Autonomous bus takes to the roads of Scotland
By Chad Elmore27 April 2022
Passenger service expected to go live later this summer
What has been called the UK’s first full-sized autonomous bus took to the roads of Scotland April 25 as live testing began for project CAVForth.
Stagecoach, one of Britain’s leading public transport businesses, in partnership with Fusion Processing, Alexander Dennis and Transport Scotland, will carry out on-road testing (sans passengers) of an autonomous bus for two weeks in preparation for the launch of the CAVForth pilot service in late summer.
The Project CAVForth pilot, which is jointly funded by the UK Government’s Centre for Connected and Autonomous Vehicles (CCAV) will eventually see five single-deck autonomous Alexander Dennis buses operating at SAE Level 4.
The buses are fitted with Fusion Processing’s sensor and control technology, CAVstar, that enables them to run on pre-selected roads without the safety driver having to intervene or take control. The buses will provide a service capable of carrying up to 36 passengers over the 14 miles across the bridge, with capacity for over 10,000 passengers a week.
The on-road testing in Scotland follows successful depot-based trials, track testing and virtual simulation where the buses have been put through their paces to fine tune the autonomous drive systems.
To help support the delivery of Project CAVForth, Transport Scotland recently opened a section of Actively Managed Hard Shoulder for all buses on the M8 eastbound. It will help to reduce journey times and improve journey time reliability for all buses of 24 seats or more on approach to Edinburgh, Scotland.

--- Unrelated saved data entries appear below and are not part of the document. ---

(** The calls and the loop keep to each other. *)
Lemma il_step_ok s s' : il_step others true s s' → loop_ok s → loop_ok s'.
Proof.
  intros Hstep Hok. pose proof (proj1 Hok) as Hcall. unfold call_ok in Hcall.
  destruct Hstep as [s Hp|s igw Hp|s Hidle Hp|s ch Hc Hl|s ch Hc Hd|s ch err Hc Hl|s ch Hc Hd
    |s ch now r w err Hl Hs|s ch err Hl Hin|s ch err Hl Hd|s Hl Hd|s id watcher result names now r w err Hl
    |s now r w err Hl|s id watcher response|s id watcher|s w].
  - destruct (Hp eq_refl) as [Hidle _], Hok as (_ & Hrest). split; [|done].
    unfold call_ok. cbn. rewrite Hidle in Hcall |- *. by destruct (il_loop s).
  - by apply loop_ok_data.
  - apply begin_ok; [done| |done]. by apply (Hp eq_refl).
  - by apply hand_over_ok.
  - rewrite Hc in Hcall. destruct (il_loop s); [|done..]. destruct Hcall as [Hf _]. congruence.
  - by apply answer_ok.
  - rewrite Hc in Hcall. destruct (il_loop s); [done|..|done|done].
    + destruct Hcall as (_ & Hf & _). congruence.
    + destruct Hcall as (_ & Hf & _). congruence.
  - by apply sync_ok.
  - rewrite Hl in Hcall. destruct (il_call s); [done..|]. by destruct Hcall as (-> & _ & Hno & _).
  - rewrite Hl in Hcall. destruct (il_call s); [done..|]. destruct Hcall as (_ & Hf & _). congruence.
  - rewrite Hl in Hcall. destruct Hok as (_ & Hrest). split; [|done]. unfold call_ok. cbn.
    destruct (il_call s); [done| |done]. destruct Hcall as [Hf _]. congruence.
  - by apply loop_ok_data.
  - by apply loop_ok_data.
  - by apply loop_ok_data.
  - by apply loop_ok_data.
  - by apply loop_ok_data.
Qed.

Lemma new_ok ingress (w : W) : loop_ok (NewIntentionsReconciler ingress w).
Proof. split_and!; cbn; [done|done|set_solver|set_solver]. Qed.
(* ===== verification/ApiServer.v ===== *)
(** * Writing to the API server ([internal/k8s/gatewayclient/gatewayclient.go])

    The half of the client wrapper that changes the cluster.  [Object] is
    controller-runtime's [client.Object], for the kinds this code base writes.
    The controller-runtime client is the class [ApiServer] over a world [W]:
    reads, writes, [controllerutil.CreateOrUpdate] and
    [ctrl.SetControllerReference]; [LawfulApi] states their documented
    behaviour in terms of the stored objects ([view]).  A mutate function that
    panics makes the whole call panic ([None]). *)

From S2P Require Import Prelude Errors K8s GatewayClient.

(** ** Objects *)

Inductive Kind : Type :=
  | KServiceAccount | KRole | KRoleBinding | KSecret | KDeployment | KService
  | KGateway | KGatewayClass | KHTTPRoute | KTCPRoute | KGatewayClassConfig.

#[export] Instance Kind_eq_dec : EqDecision Kind.
Proof. solve_decision. Defined.

Definition Kind_to_nat (k : Kind) : nat :=
  match k with
  | KServiceAccount => 0 | KRole => 1 | KRoleBinding => 2 | KSecret => 3 | KDeployment => 4
  | KService => 5 | KGateway => 6 | KGatewayClass => 7 | KHTTPRoute => 8 | KTCPRoute => 9
  | KGatewayClassConfig => 10
  end.
Definition Kind_of_nat (n : nat) : option Kind :=
  [KServiceAccount; KRole; KRoleBinding; KSecret; KDeployment; KService; KGateway; KGatewayClass;
   KHTTPRoute; KTCPRoute; KGatewayClassConfig] !! n.

#[export] Program Instance Kind_countable : Countable Kind :=
  inj_countable Kind_to_nat Kind_of_nat _.
Next Obligation. by intros []. Qed.

Inductive Object : Type :=
  | ObjServiceAccount (o : ServiceAccount)
  | ObjRole (o : Role)
  | ObjRoleBinding (o : RoleBinding)
  | ObjSecret (o : Secret)
  | ObjDeployment (o : Deployment)
  | ObjService (o : Service)
  | ObjGateway (o : Gateway)
  | ObjGatewayClass (o : GatewayClass)
  | ObjRoute (o : Route)
  | ObjGatewayClassConfig (o : GatewayClassConfig).

Definition obj_Kind (o : Object) : Kind :=
  match o with
  | ObjServiceAccount _ => KServiceAccount
  | ObjRole _ => KRole
  | ObjRoleBinding _ => KRoleBinding
  | ObjSecret _ => KSecret
  | ObjDeployment _ => KDeployment
  | ObjService _ => KService
  | ObjGateway _ => KGateway
  | ObjGatewayClass _ => KGatewayClass
  | ObjRoute (RouteHTTP _) => KHTTPRoute
  | ObjRoute (RouteTCP _) => KTCPRoute
  | ObjGatewayClassConfig _ => KGatewayClassConfig
  end.

Definition obj_Meta (o : Object) : ObjectMeta :=
  match o with
  | ObjServiceAccount o => sa_Meta o
  | ObjRole o => role_Meta o
  | ObjRoleBinding o => rb_Meta o
  | ObjSecret o => sec_Meta o
  | ObjDeployment o => dep_Meta o
  | ObjService o => svc_Meta o
  | ObjGateway o => gw_Meta o
  | ObjGatewayClass o => gc_Meta o
  | ObjRoute o => route_Meta o
  | ObjGatewayClassConfig o => gcc_Meta o
  end.

Definition obj_set_Meta (m : ObjectMeta) (o : Object) : Object :=
  match o with
  | ObjServiceAccount o => ObjServiceAccount (mkServiceAccount m)
  | ObjRole o => ObjRole (mkRole m (role_Rules o))
  | ObjRoleBinding o => ObjRoleBinding (mkRoleBinding m (rb_RoleRef o) (rb_Subjects o))
  | ObjSecret o => ObjSecret (mkSecret m (sec_Type o) (sec_Data o))
  | ObjDeployment o =>
      ObjDeployment (mkDeployment m (dep_Replicas o) (dep_MatchLabels o) (dep_Template o))
  | ObjService o =>
      ObjService (mkService m (svc_Type o) (svc_ClusterIP o) (svc_Selector o) (svc_Ports o)
        (svc_Ingress o))
  | ObjGateway o =>
      ObjGateway (mkGateway m (gw_GroupKind o) (gw_GatewayClassName o) (gw_Listeners o)
        (gw_Addresses o) (gw_Status o))
  | ObjGatewayClass o =>
      ObjGatewayClass (mkGatewayClass m (gc_ControllerName o) (gc_ParametersRef o)
        (gc_Conditions o))
  | ObjRoute (RouteHTTP o) =>
      ObjRoute (RouteHTTP (mkK8sHTTPRoute m (khr_GroupKind o) (khr_ParentRefs o) (khr_Hostnames o)
        (khr_Rules o) (khr_Status o)))
  | ObjRoute (RouteTCP o) =>
      ObjRoute (RouteTCP (mkK8sTCPRoute m (ktr_GroupKind o) (ktr_ParentRefs o) (ktr_Rules o)
        (ktr_Status o)))
  | ObjGatewayClassConfig o => ObjGatewayClassConfig (mkGatewayClassConfig m (gcc_Spec o))
  end.

Abbreviation ObjectKey := (Kind * NamespacedName)%type.
Definition obj_key (o : Object) : ObjectKey := (obj_Kind o, om_key (obj_Meta o)).

(** ** The controller-runtime client *)

Inductive OperationResult : Type :=
  | OperationResultNone
  | OperationResultCreated
  | OperationResultUpdated.

#[export] Instance OperationResult_eq_dec : EqDecision OperationResult.
Proof. solve_decision. Defined.

(** A mutate function: the object it is run on, mutated, or an error. *)
Abbreviation mutator := (Object → option (result Object)).

Class ApiServer (W : Type) : Type := {
  api_Get : W → Kind → NamespacedName → get_result Object;
  api_Create : W → Object → W * option error;
  api_Update : W → Object → W * option error;
  api_UpdateStatus : W → Object → W * option error;
  api_Delete : W → Object → W * get_result unit;
  controllerutil_CreateOrUpdate :
    W → Object → mutator → option (W * result OperationResult);
  ctrl_SetControllerReference : ObjectMeta → ObjectMeta → result ObjectMeta
}.

Section client.
Context {W : Type} {AP : ApiServer W}.

Definition wrap_K8s (err : option error) : option error := ErrK8s <$> err.

Definition Update (w : W) (obj : Object) : W * option error :=
  let (w, err) := api_Update w obj in (w, wrap_K8s err).

Definition UpdateStatus (w : W) (obj : Object) : W * option error :=
  let (w, err) := api_UpdateStatus w obj in (w, wrap_K8s err).

(** [SetFinalizers] mutates the object the caller passed; the inner error is
    wrapped a second time. *)
Definition EnsureFinalizer (w : W) (object : Object) (finalizer : string) :
    W * Object * result bool :=
  let finalizers := om_Finalizers (obj_Meta object) in
  if existsb (λ f, bool_decide (f = finalizer)) finalizers then (w, object, Ok false)
  else
    let object := obj_set_Meta (om_set_Finalizers (finalizers ++ [finalizer]) (obj_Meta object)) object in
    match Update w object with
    | (w, Some err) => (w, object, Err (ErrK8s err))
    | (w, None) => (w, object, Ok true)
    end.

Definition RemoveFinalizer (w : W) (object : Object) (finalizer : string) :
    W * Object * result bool :=
  let finalizers := List.filter (λ f, negb (bool_decide (f = finalizer)))
    (om_Finalizers (obj_Meta object)) in
  let found := existsb (λ f, bool_decide (f = finalizer)) (om_Finalizers (obj_Meta object)) in
  if found then
    let object := obj_set_Meta (om_set_Finalizers finalizers (obj_Meta object)) object in
    match Update w object with
    | (w, Some err) => (w, object, Err (ErrK8s err))
    | (w, None) => (w, object, Ok found)
    end
  else (w, object, Ok found).

Fixpoint multiMutatorFn (mutators : list mutator) (o : Object) : option (result Object) :=
  match mutators with
  | [] => Some (Ok o)
  | mutate :: mutators =>
      res ← mutate o;
      match res with
      | Ok o => multiMutatorFn mutators o
      | Err err => Some (Err err)
      end
  end.

Definition CreateOrUpdateDeployment (w : W) (deployment : Deployment) (mutators : list mutator) :
    option (W * result bool) :=
  res ← controllerutil_CreateOrUpdate w (ObjDeployment deployment) (multiMutatorFn mutators);
  match res : W * result OperationResult with
  | (w, Err err) => Some (w, Err (ErrK8s err))
  | (w, Ok operation) => Some (w, Ok (bool_decide (operation ≠ OperationResultNone)))
  end.

Definition CreateOrUpdateSecret (w : W) (secret : Secret) (mutators : list mutator) :
    option (W * result bool) :=
  res ← controllerutil_CreateOrUpdate w (ObjSecret secret) (multiMutatorFn mutators);
  match res : W * result OperationResult with
  | (w, Err err) => Some (w, Err (ErrK8s err))
  | (w, Ok op) => Some (w, Ok (bool_decide (op ≠ OperationResultNone)))
  end.

Definition CreateOrUpdateService (w : W) (service : Service) (mutators : list mutator) :
    option (W * result bool) :=
  res ← controllerutil_CreateOrUpdate w (ObjService service) (multiMutatorFn mutators);
  match res : W * result OperationResult with
  | (w, Err err) => Some (w, Err (ErrK8s err))
  | (w, Ok op) => Some (w, Ok (bool_decide (op ≠ OperationResultNone)))
  end.

Definition DeleteService (w : W) (service : Service) : W * option error :=
  match api_Delete w (ObjService service) with
  | (w, Failed err) => (w, Some (ErrK8s err))
  | (w, _) => (w, None)
  end.

Definition EnsureExists (w : W) (obj : Object) (mutators : list mutator) :
    option (W * result bool) :=
  res ← controllerutil_CreateOrUpdate w obj (multiMutatorFn mutators);
  match res : W * result OperationResult with
  | (w, Err err) => Some (w, Err (ErrK8s err))
  | (w, Ok op) => Some (w, Ok (bool_decide (op ≠ OperationResultNone)))
  end.

Definition SetControllerOwnership (owner object : Object) : result Object :=
  match ctrl_SetControllerReference (obj_Meta owner) (obj_Meta object) with
  | Err err => Err (ErrK8s err)
  | Ok m => Ok (obj_set_Meta m object)
  end.

Definition not_owned : error := ErrString "service account not owned by the gateway".

Definition EnsureServiceAccount (w : W) (owner : Gateway) (serviceAccount : ServiceAccount) :
    W * option error :=
  match api_Get w KServiceAccount (om_key (sa_Meta serviceAccount)) with
  | NotFound =>
      match SetControllerOwnership (ObjGateway owner) (ObjServiceAccount serviceAccount) with
      | Err err => (w, Some err)
      | Ok serviceAccount =>
          let (w, err) := api_Create w serviceAccount in (w, wrap_K8s err)
      end
  | Failed err => (w, Some (ErrK8s err))
  | Found created =>
      if existsb (λ ref, bool_decide (or_UID ref = om_UID (gw_Meta owner)) &&
                         bool_decide (or_Name ref = om_Name (gw_Meta owner)))
           (om_OwnerReferences (obj_Meta created))
      then (w, None)
      else (w, Some not_owned)
  end.

End client.

(** ** The contract of the API server *)

(** What the server stores for an object it is sent: it fills in the fields
    it owns and keeps the rest. *)
Definition admits (sent stored : Object) : Prop :=
  obj_key stored = obj_key sent ∧
  om_Labels (obj_Meta stored) = om_Labels (obj_Meta sent) ∧
  om_Annotations (obj_Meta stored) = om_Annotations (obj_Meta sent) ∧
  om_OwnerReferences (obj_Meta stored) = om_OwnerReferences (obj_Meta sent) ∧
  om_Finalizers (obj_Meta stored) = om_Finalizers (obj_Meta sent) ∧
  match sent, stored with
  | ObjServiceAccount _, ObjServiceAccount _ => True
  | ObjRole a, ObjRole b => role_Rules a = role_Rules b
  | ObjRoleBinding a, ObjRoleBinding b => rb_RoleRef a = rb_RoleRef b ∧ rb_Subjects a = rb_Subjects b
  | ObjSecret a, ObjSecret b => sec_Data a = sec_Data b
  | ObjDeployment a, ObjDeployment b =>
      dep_Replicas a = dep_Replicas b ∧ dep_MatchLabels a = dep_MatchLabels b ∧
      dep_Template a = dep_Template b
  | ObjService a, ObjService b =>
      svc_Type a = svc_Type b ∧ svc_Selector a = svc_Selector b ∧ svc_Ports a = svc_Ports b
  | ObjGateway a, ObjGateway b =>
      gw_GatewayClassName a = gw_GatewayClassName b ∧ gw_Listeners a = gw_Listeners b ∧
      gw_Addresses a = gw_Addresses b
  | ObjGatewayClass a, ObjGatewayClass b =>
      gc_ControllerName a = gc_ControllerName b ∧ gc_ParametersRef a = gc_ParametersRef b
  | ObjRoute _, ObjRoute _ => True
  | ObjGatewayClassConfig a, ObjGatewayClassConfig b => gcc_Spec a = gcc_Spec b
  | _, _ => False
  end.

Lemma admits_refl o : admits o o.
Proof. unfold admits. split_and!; try done. by destruct o. Qed.

(** A write of an object either had no effect or stored it; one that
    reports success did the latter. *)
Definition written (view view' : gmap ObjectKey Object) (o : Object) (ok : bool) : Prop :=
  (view' = view ∧ ok = false) ∨
  (∃ stored, admits o stored ∧ view' = <[obj_key o := stored]> view).

(** An update that takes the last finalizer off an object that was marked for
    deletion lets the server delete it. *)
Definition finalized (view view' : gmap ObjectKey Object) (o : Object) : Prop :=
  om_Finalizers (obj_Meta o) = [] ∧
  (∃ current, view !! obj_key o = Some current ∧ is_Some (om_DeletionTimestamp (obj_Meta current))) ∧
  view' = delete (obj_key o) view.

(** An update of a status leaves the finalizers of the object and all other
    objects alone. *)
Definition status_written (view view' : gmap ObjectKey Object) (o : Object) : Prop :=
  (∀ k, k ≠ obj_key o → view' !! k = view !! k) ∧
  om_Finalizers ∘ obj_Meta <$> view' !! obj_key o = om_Finalizers ∘ obj_Meta <$> view !! obj_key o.

Class LawfulApi (W : Type) `{ApiServer W} : Type := {
  view : W → gmap ObjectKey Object;
  view_key : ∀ w k o, view w !! k = Some o → obj_key o = k;
  Get_effect : ∀ w kind n,
    match api_Get w kind n with
    | Found o => view w !! (kind, n) = Some o
    | NotFound => view w !! (kind, n) = None
    | Failed _ => True
    end;
  Create_effect : ∀ w o w' err, api_Create w o = (w', err) →
    written (view w) (view w') o (bool_decide (err = None));
  Update_effect : ∀ w o w' err, api_Update w o = (w', err) →
    written (view w) (view w') o (bool_decide (err = None)) ∨ finalized (view w) (view w') o;
  UpdateStatus_effect : ∀ w o w' err, api_UpdateStatus w o = (w', err) →
    status_written (view w) (view w') o;
  CreateOrUpdate_panic : ∀ w o f,
    controllerutil_CreateOrUpdate w o f = None → f (default o (view w !! obj_key o)) = None;
  CreateOrUpdate_effect : ∀ w o f w' r, controllerutil_CreateOrUpdate w o f = Some (w', r) →
    view w' = view w ∧ (∃ e, r = Err e) ∨
    ∃ o', f (default o (view w !! obj_key o)) = Some (Ok o') ∧ obj_key o' = obj_key o ∧
      ((view w !! obj_key o = Some o' ∧ view w' = view w) ∨
       (view w !! obj_key o ≠ Some o' ∧ written (view w) (view w') o' (is_Ok r)));
  SetControllerReference_ok : ∀ owner m m', ctrl_SetControllerReference owner m = Ok m' →
    ∃ refs, m' = om_set_OwnerReferences refs m ∧
      mkOwnerReference (om_UID owner) (om_Name owner) true ∈ refs;
  SetControllerReference_again : ∀ owner m m' m1, ctrl_SetControllerReference owner m = Ok m' →
    om_OwnerReferences m1 = om_OwnerReferences m' → om_Namespace m1 = om_Namespace m' →
    ctrl_SetControllerReference owner m1 = Ok m1
}.
Lemma deployment_settled_frame kinds d namespace config gateway v v' :
  only_changes kinds gateway v v' → KDeployment ∉ kinds →
  deployment_settled d namespace config gateway v →
  deployment_settled d namespace config gateway v'.
Proof.
  intros Hch Hk (dep & Hv & H). exists dep. by rewrite (only_changes_lookup _ _ _ _ _ _ Hch).
Qed.

Lemma current_replicas_frame kinds gateway v v' :
  only_changes kinds gateway v v' → KDeployment ∉ kinds →
  current_replicas gateway v' = current_replicas gateway v.
Proof.
  intros Hch Hk. unfold current_replicas. by rewrite (only_changes_lookup _ _ _ _ _ _ Hch).
Qed.

Lemma and_then_Some r k w' err :
  and_then r k = Some (w', err) →
  (∃ w1, r = Some (w1, None) ∧ k w1 = Some (w', err)) ∨ (∃ e, r = Some (w', Some e) ∧ err = Some e).
Proof.
  destruct r as [[w1 [e|]]|]; simpl; [intros [= <- <-]; right; eauto|intros; left; eauto|done].
Qed.

(** The step that makes the Consul namespace leaves the cluster alone. *)
Lemma deploy_namespace_view d ns w :
  ∃ w' err, deploy_namespace d ns w = Some (w', err) ∧ view w' = view w.
Proof using SC.
  unfold deploy_namespace. destruct (d_consulNamespaceMirroring d); [|eauto].
  pose proof (EnsureNamespaceExists_view w ns (d_partitionInfo d)) as Hv.
  destruct (EnsureNamespaceExists w ns _) as [w1 [|]]; simpl in Hv; eauto.
Qed.

Definition deployed_kinds : list Kind :=
  [KServiceAccount; KRole; KRoleBinding; KSecret; KDeployment; KService].

Lemma only_changes_deployed kind gateway v v' :
  only_changes [kind] gateway v v' → kind ∈ deployed_kinds →
  only_changes deployed_kinds gateway v v'.
Proof. intros H Hin. eapply only_changes_weaken; [|exact H]. by intros k ->%list_elem_of_singleton. Qed.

As part of project CAVForth, around 500 members of the public helped with the implementation of the new autonomous bus service on it, providing feedback on what would make them feel comfortable and confident in travelling. Built on the feedback received, the partners have developed a vision for the new autonomous vehicles, which includes making sure future autonomous bus services still have a member of staff on board.
More than 20 specially trained “Autonomous Bus Professionals” are to be recruited by Stagecoach from across its East Scotland business. When the service goes live, these experienced bus drivers will monitor the autonomous system alongside a captain who will move about the bus, talking to passengers about the service and answering any questions they may have, demonstrating what a future service might feel like when the staff member is able to leave the cab while a computer does the driving.
Sam Greer, regional director for Stagecoach in Scotland, said, “Stagecoach is continuing to look for ways to improve the service it offers to customers, including through major investment in new technology, such as the CAVForth pilot.
“This is a hugely exciting project for Scotland and we are pleased to be starting live testing on roads today. This is a major step forward in our journey to fully launch the UK’s first full-sized autonomous bus service and will provide easy access to a brand-new bus route in the heart of East Scotland.”
Stagecoach employes 24,000 people and a fleet of 8300 buses, coaches and trams that it said are part of the fabric of daily life in England, Scotland and Wales.
“We are delighted to be leading the world’s most complex and ambitious autonomous vehicle program,” said Jim Hutchinson, CEO of Fusion Processing Ltd. “CAVForth will provide a useful service to local people as well as being a great demonstration of Fusion’s automated vehicle technology. The buses are fitted with CAVstar, our automated driving system which combines our own hardware and software to create, safe, full-size buses, operating at SAE Level 4. On road testing is an exciting milestone in the development of autonomous commercial vehicles and we look forward to welcoming passengers onboard in a few month’s time.”
UK-based Fusion Processing was founded in 2012 to design and build systems for the automations of vehicles and technology to improve vehicle safety. Its products have reportedly clocked up over 1.8 million kilometers of service. That includes CAVstar, a control and sensor system, and CycleEye CMS, a mirror replacement system for buses and trucks.